A group of three senators are concerned that the affordable housing market is being squeezed by the increasing number of short-term rentals.
Senators Brian Schatz (HI), Dianne Feinstein (CA), and Elizabeth Warren (MA)urged Federal Trade Commission chairman Edith Ramirez in a letter [PDF] to study the commercial manner in which individuals or firms are using online services to rent out entire residences or multiple residences at a time, potentially taking housing inventory off the market and driving up the cost of rent.
“In recent years, we have seen the emergence and rapid growth of companies like Airbnb, HomeAway, VRBO, and Flipkey,” the senators write. “On one hand, these firms have sparked innovation, increased competition, and have provided new means by which our constituents can earn extra income. On the other hand, we are concerned that short-term rentals may be exacerbating housing shortages and driving up the cost of housing in our communities.”
The letter raises concerns related to recent data provided by the New York Attorney General’s office that revealed commercial users in the state made up a significant share of revenue from the short-term rentals.
Commercial users accounted for only 6% of the hosts in New York City, yet generated 37% of the revenue. The report indicated that 72% of unique units rented in New York City appeared to violate state and local law.
Any inquiry by the FTC should focus on determining what percentage of hosts are “acting in a commercial manner by renting out entire residences and or multiple residences simultaneously.”
“This distinction is critical to Congress and state and local lawmakers as we seek to assess the wide-ranging impact of the short-term rental industry on the communities in which they operate,” the letter states.
The resulting data, like that from New York, will provide lawmakers and local authorities better information on how the services affect their neighborhoods.
We’ve reached out to Airbnb for comment on the letter, and will update this post when we hear back.
However, a spokesperson for the rental company tells BuzzFeed News that Airbnb welcomes “any opportunity to work with lawmakers and regulators who want to learn more about how home sharing helps the middle class address the issue of economic inequality.”

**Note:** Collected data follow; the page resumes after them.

(* ===== verification/Partition.v ===== *)
(** * Partitions ([components/spi_flash/partition.c] and
      [components/bootloader_support/src/flash_partitions.c])

    The list of partitions an application sees, loaded once from the partition
    table in flash, the iterators over it, and the read, write, erase and map
    calls that stay inside a partition.  A pointer to a partition is its address
    with the structure found there; the structures do not change once they are
    in the list. *)
From S2P Require Import Prelude Mem EspFlash.

(** ** Layout of the table in flash *)
Definition ESP_PARTITION_MAGIC := 0x50AA.
Definition ESP_PARTITION_MAGIC_MD5 := 0xEBEB.
Definition PART_TYPE_APP := 0x00.
Definition PART_SUBTYPE_FACTORY := 0x00.
Definition PART_SUBTYPE_OTA_FLAG := 0x10.
Definition PART_SUBTYPE_OTA_MASK := 0x0f.
Definition PART_SUBTYPE_TEST := 0x20.
Definition PART_TYPE_DATA := 0x01.
Definition PART_SUBTYPE_DATA_OTA := 0x00.
Definition PART_SUBTYPE_DATA_NVS_KEYS := 0x04.
Definition PART_TYPE_END := 0xff.
Definition PART_SUBTYPE_END := 0xff.
Definition PART_FLAG_ENCRYPTED := 1.
Definition ESP_PARTITION_MD5_OFFSET := 16.
Definition ESP_PARTITION_TABLE_MAX_LEN := 0xC00.
Definition SPI_FLASH_SEC_SIZE := 4096.
Definition ESP_PARTITION_SUBTYPE_ANY := 0xff.

Record esp_partition_pos_t := mkPos { offset : Z; pos_size : Z }.

Record esp_partition_info_t := mkInfo {
  magic : Z;
  pi_type : Z;
  pi_subtype : Z;
  pos : esp_partition_pos_t;
  pi_label : list Z;
  flags : Z
}.
Definition sizeof_partition_info := 32.
Definition ESP_PARTITION_TABLE_MAX_ENTRIES := ESP_PARTITION_TABLE_MAX_LEN / sizeof_partition_info.

Definition load16 (m : mem) (a : Z) : Z := load8 m a + 2 ^ 8 * load8 m (a + 1).

(** The table entry at address [a]. *)
Definition partition_info_at (m : mem) (a : Z) : esp_partition_info_t :=
  {| magic := load16 m a; pi_type := load8 m (a + 2); pi_subtype := load8 m (a + 3);
     pos := mkPos (load32 m (a + 4)) (load32 m (a + 8));
     pi_label := read_bytes m (a + 12) 16; flags := load32 m (a + 28) |}.

(** A C string kept in an array: the bytes before the first NUL. *)
Fixpoint c_string (l : list Z) : list Z :=
  match l with
  | [] => []
  | v :: l => if v =? 0 then [] else v :: c_string l
  end.

(** ** External code *)
Class PartitionEnv := {
  ESP_PARTITION_TABLE_OFFSET : Z;
  CONFIG_PARTITION_TABLE_MD5 : bool;
  CONFIG_SPI_FLASH_ENABLE_ENCRYPTED_READ_WRITE : bool;
  MD5 : list Z -> list Z;                                  (* ROM code *)
  esp_flash_encryption_enabled : bool;                     (* eFuse *)
  esp_flash_default_chip : Z;
  (* hardware decryption of the cached view, and encrypted writing *)
  cache_view : mem -> mem;
  spi_flash_write_encrypted : Z -> list Z -> esp_flash_t -> outcome (Z * esp_flash_t);
  (* MMU: the error a mapping request meets *)
  spi_flash_mmap_err : Z -> Z -> Z
}.

(** ** Table verification *)
Section verify.
Context {env : PartitionEnv}.

(** The loop of [esp_partition_table_verify] from entry [num_parts] on, with
    [n_left] entries left to look at. *)
Fixpoint table_verify_loop (n_left : nat) (m : mem) (table chip_size num_parts : Z) (md5_found : bool) : Z * Z :=
  match n_left with
  | O => (ESP_ERR_INVALID_STATE, 0)
  | S n_left =>
      let a := table + num_parts * sizeof_partition_info in
      let part := partition_info_at m a in
      if magic part =? ESP_PARTITION_MAGIC then
        if (chip_size <? offset (pos part)) || (chip_size <? u32 (offset (pos part) + pos_size (pos part)))
        then (ESP_ERR_INVALID_SIZE, 0)
        else table_verify_loop n_left m table chip_size (num_parts + 1) md5_found
      else if magic part =? ESP_PARTITION_MAGIC_MD5 then
        if md5_found then (ESP_ERR_INVALID_STATE, 0)
        else
          let digest := MD5 (read_bytes m table (Z.to_nat (num_parts * sizeof_partition_info))) in
          if bool_decide (read_bytes m (a + ESP_PARTITION_MD5_OFFSET) 16 = digest)
          then table_verify_loop n_left m table chip_size (num_parts + 1) true
          else (ESP_ERR_INVALID_STATE, 0)
      else if (magic part =? 0xFFFF) && (pi_type part =? PART_TYPE_END) && (pi_subtype part =? PART_SUBTYPE_END)
      then (ESP_OK, num_parts - (if md5_found then 1 else 0))
      else (ESP_ERR_INVALID_STATE, 0)
  end.

(** The error and the number of partitions. *)
Definition esp_partition_table_verify (m : mem) (table chip_size : Z) : Z * Z :=
  table_verify_loop (Z.to_nat ESP_PARTITION_TABLE_MAX_ENTRIES) m table chip_size 0 false.
End verify.

(** ** Partitions of the application *)
Record esp_partition_t := mkPartition {
  flash_chip : Z;
  type : Z;
  subtype : Z;
  address : Z;
  size : Z;
  label : list Z;
  encrypted : bool
}.
#[export] Instance esp_partition_eq_dec : EqDecision esp_partition_t.
Proof. solve_decision. Defined.

Record partition_list_item_t := mkItem {
  item_addr : Z;
  info : esp_partition_t;
  user_registered : bool
}.

(** [const esp_partition_t *]. *)
Definition partition_ptr : Type := Z * esp_partition_t.
Definition info_ptr (i : partition_list_item_t) : partition_ptr := (item_addr i, info i).

(** The static state of the module, the flash chips by address, and the addresses
    the coming calls of [calloc] return (0, or an empty list: out of memory). *)
Record part_state := mkPart {
  s_partition_list : list partition_list_item_t;
  chips : gmap Z esp_flash_t;
  callocs : list Z
}.
#[export] Instance rebuild_part : Rebuild part_state := fun r =>
  mkPart (s_partition_list r) (chips r) (callocs r).

Definition pop_calloc (cs : list Z) : Z * list Z :=
  match cs with [] => (0, []) | a :: cs => (a, cs) end.

Section partition.
Context {cfg : FlashConfig} {env : PartitionEnv}.

Definition default_chip (st : part_state) : outcome esp_flash_t :=
  match chips st !! esp_flash_default_chip with Some c => Ok c | None => Fault end.

(** What a read through the cache sees. *)
Definition mapped (c : esp_flash_t) : mem :=
  if esp_flash_encryption_enabled then cache_view (fl_mem c) else fl_mem c.

(** ** Loading *)

Definition load_item (a : Z) (entry : esp_partition_info_t) : partition_list_item_t :=
  {| item_addr := a;
     info :=
       {| flash_chip := esp_flash_default_chip; type := pi_type entry; subtype := pi_subtype entry;
          address := offset (pos entry); size := pos_size (pos entry);
          label := c_string (pi_label entry);
          encrypted :=
            if negb esp_flash_encryption_enabled then false
            else if (pi_type entry =? PART_TYPE_APP)
                 || ((pi_type entry =? PART_TYPE_DATA) && (pi_subtype entry =? PART_SUBTYPE_DATA_OTA))
                 || ((pi_type entry =? PART_TYPE_DATA) && (pi_subtype entry =? PART_SUBTYPE_DATA_NVS_KEYS))
            then true
            else flag (flags entry) PART_FLAG_ENCRYPTED |};
     user_registered := false |}.

(** The loop of [load_partitions] over the entries from [p_entry] on: the error,
    the items appended, the address of the MD5 entry if one was met, and the
    entry bytes given to the MD5 computation. *)
Fixpoint load_loop (n_left : nat) (m : mem) (p_entry : Z) (cs : list Z)
    : Z * list partition_list_item_t * option Z * list Z * list Z :=
  match n_left with
  | O => (ESP_OK, [], None, [], cs)
  | S n_left =>
      let entry := partition_info_at m p_entry in
      if CONFIG_PARTITION_TABLE_MD5 && (magic entry =? ESP_PARTITION_MAGIC_MD5)
      then (ESP_OK, [], Some p_entry, [], cs)
      else if negb (magic entry =? ESP_PARTITION_MAGIC) then (ESP_OK, [], None, [], cs)
      else
        let bytes := read_bytes m p_entry (Z.to_nat sizeof_partition_info) in
        let '(item, cs) := pop_calloc cs in
        if item =? 0 then (ESP_ERR_NO_MEM, [], None, bytes, cs)
        else
          let '(err, items, md5_part, hashed, cs) := load_loop n_left m (p_entry + sizeof_partition_info) cs in
          (err, load_item item entry :: items, md5_part, bytes ++ hashed, cs)
  end.

Definition load_partitions (st : part_state) : outcome (Z * part_state) :=
  let err := spi_flash_mmap_err (Z.land ESP_PARTITION_TABLE_OFFSET 0xffff0000) SPI_FLASH_SEC_SIZE in
  if negb (err =? ESP_OK) then Ok (err, st)
  else
    c ← default_chip st;
    let m := mapped c in
    let '(err, items, md5_part, hashed, cs) :=
      load_loop (Z.to_nat (SPI_FLASH_SEC_SIZE / sizeof_partition_info)) m ESP_PARTITION_TABLE_OFFSET (callocs st) in
    let err :=
      if CONFIG_PARTITION_TABLE_MD5 then
        match md5_part with
        | None => ESP_ERR_NOT_FOUND
        | Some a =>
            if bool_decide (MD5 hashed = read_bytes m (a + ESP_PARTITION_MD5_OFFSET) 16) then err
            else ESP_ERR_INVALID_STATE
        end
      else err in
    let st := st <| callocs := cs |> in
    Ok (err, if err =? ESP_OK then st <| s_partition_list := items |> else st).

Definition ensure_partitions_loaded (st : part_state) : outcome (Z * part_state) :=
  match s_partition_list st with
  | [] => load_partitions st
  | _ => Ok (ESP_OK, st)
  end.

(** ** Iterators *)
Record esp_partition_iterator := mkIterator {
  it_type : Z;
  it_subtype : Z;
  it_label : option (list Z);
  next_item : option Z;
  it_info : option partition_ptr
}.
#[local] Instance rebuild_iterator : Rebuild esp_partition_iterator := fun r =>
  mkIterator (it_type r) (it_subtype r) (it_label r) (next_item r) (it_info r).

(** [SLIST_FIRST] of the list or of a tail of it. *)
Definition slist_first (l : list partition_list_item_t) : option Z := item_addr <$> head l.

(** The constraints of an iterator. *)
Definition it_matches (it : esp_partition_iterator) (p : esp_partition_t) : bool :=
  if negb (it_type it =? type p) then false
  else if negb (it_subtype it =? 0xff) && negb (it_subtype it =? subtype p) then false
  else match it_label it with Some l => bool_decide (l = label p) | None => true end.

(** The list from the item at address [a] on. *)
Fixpoint list_from (l : list partition_list_item_t) (a : Z) : option (list partition_list_item_t) :=
  match l with
  | [] => None
  | i :: l' => if item_addr i =? a then Some l else list_from l' a
  end.

(** The loop of [esp_partition_next]: the first item that matches and the list
    after it. *)
Fixpoint skip_to_match (it : esp_partition_iterator) (l : list partition_list_item_t)
    : option (partition_list_item_t * list partition_list_item_t) :=
  match l with
  | [] => None
  | i :: l => if it_matches it (info i) then Some (i, l) else skip_to_match it l
  end.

The spokesperson suggested that the vast majority of those using the site are not commercially related, pointing to a recent study that found 51% of its hosts rely on the money they make through rentals to “make ends meet.”
Of course, one could point out that a hotel owner or the landlord of an apartment building also relies on their income to “make ends meet.” That’s why most of us have jobs. Pointing out that someone relies on Airbnb rental money doesn’t directly lead to the conclusion that this person is not renting out five or six properties in the same building.